Site information
- Type: Emergency Diversion Runway
- Code: KQ
- Owner: Ministry of Defence
- Operator: Royal Air Force
- Controlled by: RAF Bomber Command * No. 4 Group RAF

Location
- RAF Carnaby Shown within East Riding of Yorkshire RAF Carnaby RAF Carnaby (the United Kingdom)
- Coordinates: 54°03′39″N 000°15′42″W﻿ / ﻿54.06083°N 0.26167°W

Site history
- Built: 1943/44
- Built by: John Laing & Son Ltd
- In use: March 1944 – 1945 1959 – 1963
- Battles/wars: European theatre of World War II Cold War

Airfield information
- Elevation: 35 feet (11 m) AMSL
Runways
| Direction | Length and surface |
| 09/27 | 2,700 metres (8,858 ft) Bitumen and sea sand |

= RAF Carnaby =

Royal Air Force base in Yorkshire, England

Royal Air Force Carnaby or more simply RAF Carnaby is a former Royal Air Force emergency landing strip that offered crippled bombers a safe place to land near the English coast during the Second World War. It was situated 2 mi south-west of Bridlington, East Riding of Yorkshire, England.

==History==

RAF Carnaby opened in March 1944 under the control of No. 4 Group Royal Air Force. Unlike most RAF airfields, there was a single runway, five times the width of a standard runway and 9000 ft long, lying approximately east-west to enable bombers crossing the coast an easier landing. Two similar airfields were either constructed or further developed along the east coast of England, at Manston and Woodbridge, all three providing an emergency option for wartime bomber crews.
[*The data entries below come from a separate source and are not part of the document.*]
Lemma SFdiv_round_out (m : positive) (e : Z) (my : positive) (ey : Z) :
  exists M E, 0 <= M <= 2 ^ 53 /\
    SFdiv prec emax (S754_finite false m e) (S754_finite false my ey) =
    round_out M E.
Proof.
  cbn [SFdiv xorb]. rewrite div_core_located.
  pose proof (div_core_s_nonneg m my e ey) as S1.
  pose proof (div_core_precise m my e ey) as P1.
  pose proof (pow2_pos _ S1).
  eexists _, _. split; [|apply binary_round_aux_located; trivial; nia].
  split.
  - apply round_M_nonneg; trivial; nia.
  - apply round_M_le; trivial; nia.
Qed.

(** The time of a frame does not decrease with the frame index, for a
    positive frame rate (finite or not) and frame indices below 2^63. *)
Theorem frame_time_mono (fps : float) (a b : Z) :
  (0 <? fps)%float = true ->
  0 <= a -> a <= b -> b < 2 ^ 63 ->
  (float_of_Z a / fps <=? float_of_Z b / fps)%float = true.
Proof.
  intros Hf Ha Hab Hb.
  rewrite FloatAxioms.leb_spec, !FloatAxioms.div_spec, !float_of_Z_spec by lia.
  pose proof (binary_normalize_mono a b ltac:(lia)) as Hle.
  pose proof (Prim2SF_valid (float_of_Z a)) as Va.
  pose proof (Prim2SF_valid (float_of_Z b)) as Vb.
  rewrite float_of_Z_spec in Va, Vb by lia.
  rewrite FloatAxioms.ltb_spec in Hf. change (Prim2SF 0) with (S754_zero false) in Hf.
  assert (forall z, 0 <= z < 2 ^ 63 ->
            binary_normalize prec emax z 0 false = S754_zero false \/
            exists m e, binary_normalize prec emax z 0 false =
                        S754_finite false m e) as Shape.
  { intros z Hz. destruct z as [|p|p]; try lia; [now left|].
    right. apply convert_finite. lia. }
  unfold SF64div.
  destruct (Shape a ltac:(lia)) as [Za|(ma & ea & Fa)];
    destruct (Shape b ltac:(lia)) as [Zb|(mb & eb & Fb)];
    rewrite ?Za, ?Zb, ?Fa, ?Fb in *.
  - destruct (Prim2SF fps) as [s|s| |s my ey]; try destruct s; try discriminate;
      reflexivity.
  - destruct (Prim2SF fps) as [s|s| |s my ey]; try destruct s; try discriminate;
      [reflexivity|].
    destruct (SFdiv_round_out mb eb my ey) as (M & E & HM & ->).
    cbn [SFdiv xorb]. now apply SFleb_zero_round_out.
  - discriminate.
  - destruct (Prim2SF fps) as [s|s| |s my ey]; try destruct s; try discriminate;
      [reflexivity|].
    cbn [valid_binary] in Va, Vb. unfold bounded in Va, Vb.
    apply andb_prop in Va, Vb. destruct Va as [Ca _], Vb as [Cb _].
    now apply SFdiv_finite_mono.
Qed.

End FloatMonotone.

(** ** Assembly and transitions (C2, C4, C8, C9) *)

Section Assembly.
Import PyErr PyFloat PyList Highlight Transitions Pipeline.
Local Open Scope string_scope.
(** [buildElicitSlotResponse(event, slotToElicit, messageContent)]: the
    slots are copied and the elicited one is set to [null]. *)
Definition buildElicitSlotResponse (event : Event) (slotToElicit messageContent : string)
  : Response :=
  let slots : Slots := <[ slotToElicit := None ]> (intent_slots (intent (sessionState event))) in
  {| dialogAction := ElicitSlot slotToElicit;
     resp_intent :=
       {| intent_name := intent_name (intent (sessionState event));
          intent_slots := slots;
          intent_state := "InProgress" |};
     resp_sessionAttributes := attrsOrEmpty event;
     messages := Some [ {| contentType := "PlainText"; content := messageContent |} ] |}.

(** [buildDelegateResponse(event)]. *)
Definition buildDelegateResponse (event : Event) : Response :=
  {| dialogAction := Delegate;
     resp_intent :=
       {| intent_name := intent_name (intent (sessionState event));
          intent_slots := intent_slots (intent (sessionState event));
          intent_state := "InProgress" |};
     resp_sessionAttributes := attrsOrEmpty event;
     messages := None |}.

(** *** The platform: environment, clock and AWS clients *)

(** The body of the queue message, before [JSON.stringify]. *)
Record SqsMessage : Type := mkSqsMessage {
  msg_Location : value;
  msg_Cuisine : string;
  msg_NumberOfPeople : option string;
  msg_DiningDate : option string;
  msg_DiningTime : option string;
  msg_Email : option string
}.

(** The item written to the [user-state] table; the timestamp is the time
    value whose ISO string is stored. *)
Record UserStateItem : Type := mkUserStateItem {
  item_Email : option string;
  item_Location : value;
  item_Cuisine : string;
  item_NumberOfPeople : string;
  item_DiningDate : option string;
  item_DiningTime : option string;
  item_LastSearchTimestamp : Z
}.

Record Platform : Type := mkPlatform {
  (** [process.env.SQS_QUEUE_URL] *)
  SQS_QUEUE_URL : option string;
  (** local time minus UTC, in milliseconds *)
  utcOffset : Z;
  (** [clock k] is the time value of the k-th [new Date()] of the invocation *)
  clock : nat -> Z;
  (** the time value of [new Date(s)], [None] for an invalid date *)
  Date_parse : string -> option Z;
  (** how [sqsClient.send(new SendMessageCommand(..))] settles *)
  sqs_send : string -> SqsMessage -> Result unit;
  (** how [dynamoClient.send(new PutItemCommand(..))] settles *)
  dynamo_put : UserStateItem -> Result unit
}.

(** What the invocation has done to the outside world: the messages put
    on the queue and the items put in the table, latest first. *)
Record World : Type := mkWorld {
  enqueued : list SqsMessage;
  saved : list UserStateItem
}.

Definition dq : string := String (ascii_of_nat 34) EmptyString.

(** A value interpolated in a template literal. *)
Definition interp (o : option string) : string :=
  match o with
  | Some s => s
  | None => "null"
  end.

Definition capitalize (c : string) : string :=
  JS.toUpperCase (JS.charAt0 c) ++ JS.slice1 c.

(** *** Dialog validation

    [handleDialogValidation] is a sequence of blocks, one per slot; each
    either returns a response or falls through to the next. A block is
    [Some r] when it returns [r]. *)

Definition orReturn (block : option Response) (rest : Response) : Response :=
  match block with
  | Some r => r
  | None => rest
  end.

Notation "block ?> rest" := (orReturn block rest)
  (at level 70, right associativity, only parsing).

Definition check_Location (event : Event) (location : option string) : option Response :=
  if JS.present location then
    let normalized := normalizeLocation location in
    if negb (truthyValue normalized) then
      Some (buildElicitSlotResponse event "Location"
        ("Sorry, we only serve the New York City area right now. " ++
         dq ++ interp location ++ dq ++ " isn't in our coverage. " ++
         "Try Manhattan, Brooklyn, Queens, or just " ++ dq ++ "NYC" ++ dq ++ "."))
    else None
  else None.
The three airfields were developed to the same pattern, Woodbridge being the first to open in November 1943. The runway at Manston was brought into operation in April 1944.

These airfields were intended for use by returning bombers suffering from low fuel and/or suspected damage to their pneumatic (wheel brake) and/or hydraulic (undercarriage) systems. All three airfields were equipped with one runway, 9000 ft long and 750 ft wide. There was a further clear area of 1500 ft at each end of the runway. At each of the three airfields, the runway was divided into three 250 ft lanes. The northern and central lanes were allocated by flying control, while the southern lane was the emergency lane on which any aircraft could land without first making contact with the airfield. Over 1,400 bombers made an emergency landing at Carnaby by the end of the war.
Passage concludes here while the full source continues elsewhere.